((Traduction automatisée par Reuters à l'aide de l'apprentissage automatique et de l'IA générative, veuillez vous référer à l'avertissement suivant: https://bit.ly/rtrsauto)) (Ajout de précisions aux paragraphes 1, 3 à 6) par Courtney Rozen
Chris Fall, directeur du Centre américain pour les normes et l'innovation en matière d'IA, a démissionné trois mois seulement après avoir été nommé à la tête de l'institut fédéral de test de l'IA au sein du ministère du Commerce, a déclaré un porte-parole du ministère à Reuters, marquant ainsi le dernier rebondissement en date dans les projets de l'administration Trump concernant l'IA.
Arvind Raman, qui dirige le bureau du ministère du Commerce chargé de superviser l’institut de tests sur l’IA, assurera temporairement l’intérim à la place de M. Fall, a précisé le porte-parole. M. Raman est l’ancien doyen de la faculté d’ingénierie de l’université Purdue. Le ministère du Commerce n’a pas donné de raison pour le départ de M. Fall. Un porte-parole du président américain Donald Trump a refusé de commenter. Reuters n’a pas pu joindre immédiatement M. Fall pour obtenir ses commentaires.
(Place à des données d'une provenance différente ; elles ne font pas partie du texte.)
(** * cipres_scripts: a shallow embedding of [cipres_data_parse.py] and
    [post_garli.py], and the properties of their extractors.

    The two scripts read text files line by line, match every line against a
    few regular expressions and keep a handful of scalars.  The embedding
    follows the scripts statement by statement:

    - text is a list of Unicode code points; a file is the list of lines
      that iterating over the opened file yields (each line still carrying
      its newline);
    - Python values that change type at run time ([num_reps] is the int [1]
      or a captured string) are a tagged union;
    - exceptions are an error monad, loops with [break] and [continue] a
      fold over the lines with an explicit control result;
    - the [re] module is a small backtracking matcher with Python's greedy,
      leftmost semantics.

    Files are opened in mode [rU], which Python 3 accepts up to version
    3.10; opening, decoding and reading a file that exists is taken to
    succeed.  The interpreter is CPython 3.10 from release 3.10.7 on: the
    character classes are those of its Unicode database, version 13.0.0,
    and [int] converts numerals of at most 4300 digits. *)

From Stdlib Require Import Ascii String.
From Stdlib Require Import List NArith ZArith Lia Bool Arith PeanoNat.
From Stdlib Require Import Numbers.DecimalString.
From Stdlib Require Import Sorting.Sorted Sorting.Permutation.
Import ListNotations.

Set Implicit Arguments.

(* ================================================================== *)
(** * Text *)
(* ================================================================== *)

Module PyText.

(** Python text.  A character is a Unicode code point. *)
Definition char := N.
Definition text := list char.

(** The code point of a character written in ASCII, and the text of a
    literal written in ASCII. *)
Definition chr (a : ascii) : char := N_of_ascii a.
Definition txt (s : string) : text := map chr (list_ascii_of_string s).

Definition dquote : char := 34%N.
Definition newline : char := 10%N.

(** Membership in a table of ranges of code points, both ends included. *)
Definition in_range (c : char) (r : N * N) : bool :=
  (fst r <=? c)%N && (c <=? snd r)%N.

Definition in_ranges (t : list (N * N)) (c : char) : bool :=
  existsb (in_range c) t.

(** White space: the characters [str.isspace] accepts, which are the ones
    [strip], [rstrip] and [split] remove and the class [\s] matches. *)
Definition space_ranges : list (N * N) :=
  [(0x9, 0xD); (0x1C, 0x20); (0x85, 0x85); (0xA0, 0xA0); (0x1680, 0x1680);
   (0x2000, 0x200A); (0x2028, 0x2029); (0x202F, 0x202F); (0x205F, 0x205F);
   (0x3000, 0x3000)]%N.

(** Decimal digits, general category Nd: the class [\d], and the digits
    [int] and [float] accept.  Every range starts at a digit zero and holds
    whole runs of the ten digits. *)
Definition decimal_ranges : list (N * N) :=
  [(0x30, 0x39); (0x660, 0x669); (0x6F0, 0x6F9); (0x7C0, 0x7C9);
   (0x966, 0x96F); (0x9E6, 0x9EF); (0xA66, 0xA6F); (0xAE6, 0xAEF);
   (0xB66, 0xB6F); (0xBE6, 0xBEF); (0xC66, 0xC6F); (0xCE6, 0xCEF);
   (0xD66, 0xD6F); (0xDE6, 0xDEF); (0xE50, 0xE59); (0xED0, 0xED9);
   (0xF20, 0xF29); (0x1040, 0x1049); (0x1090, 0x1099); (0x17E0, 0x17E9);
   (0x1810, 0x1819); (0x1946, 0x194F); (0x19D0, 0x19D9); (0x1A80, 0x1A89);
   (0x1A90, 0x1A99); (0x1B50, 0x1B59); (0x1BB0, 0x1BB9); (0x1C40, 0x1C49);
   (0x1C50, 0x1C59); (0xA620, 0xA629); (0xA8D0, 0xA8D9); (0xA900, 0xA909);
   (0xA9D0, 0xA9D9); (0xA9F0, 0xA9F9); (0xAA50, 0xAA59); (0xABF0, 0xABF9);
   (0xFF10, 0xFF19); (0x104A0, 0x104A9); (0x10D30, 0x10D39);
   (0x11066, 0x1106F); (0x110F0, 0x110F9); (0x11136, 0x1113F);
   (0x111D0, 0x111D9); (0x112F0, 0x112F9); (0x11450, 0x11459);
   (0x114D0, 0x114D9); (0x11650, 0x11659); (0x116C0, 0x116C9);
   (0x11730, 0x11739); (0x118E0, 0x118E9); (0x11950, 0x11959);
   (0x11C50, 0x11C59); (0x11D50, 0x11D59); (0x11DA0, 0x11DA9);
   (0x16A60, 0x16A69); (0x16B50, 0x16B59); (0x1D7CE, 0x1D7FF);
   (0x1E140, 0x1E149); (0x1E2F0, 0x1E2F9); (0x1E950, 0x1E959);
   (0x1FBF0, 0x1FBF9)]%N.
Le départ de M. Fall marque le dernier revirement en date dans l’approche de Trump vis-à-vis de l’IA. À son retour au pouvoir en 2025, le président avait déclaré que le gouvernement fédéral devait adopter une approche de non-intervention vis-à-vis du secteur technologique. Il a depuis joué un rôle plus actif dans la surveillance de cette technologie, bien que ses déclarations publiques et ses politiques semblent changer de semaine en semaine. L’institut est chargé de collaborer avec des laboratoires de pointe en IA, tels qu’Anthropic, DeepMind (filiale de Google) et OpenAI, afin de tester la vulnérabilité de leurs modèles non encore commercialisés. Selon le site web de l’institut, ce groupe est composé de scientifiques et d’ingénieurs qui s’attachent à évaluer les « risques démontrables » posés par les modèles d’IA avancés. Leur objectif est de limiter les possibilités pour les adversaires des États-Unis d’utiliser l’IA pour développer des armes chimiques ou biologiques, ou de corrompre les données utilisées pour entraîner les modèles d’IA américains. L’institut collabore également avec Microsoft et xAI, la société d’Elon Musk, pour tester leurs modèles.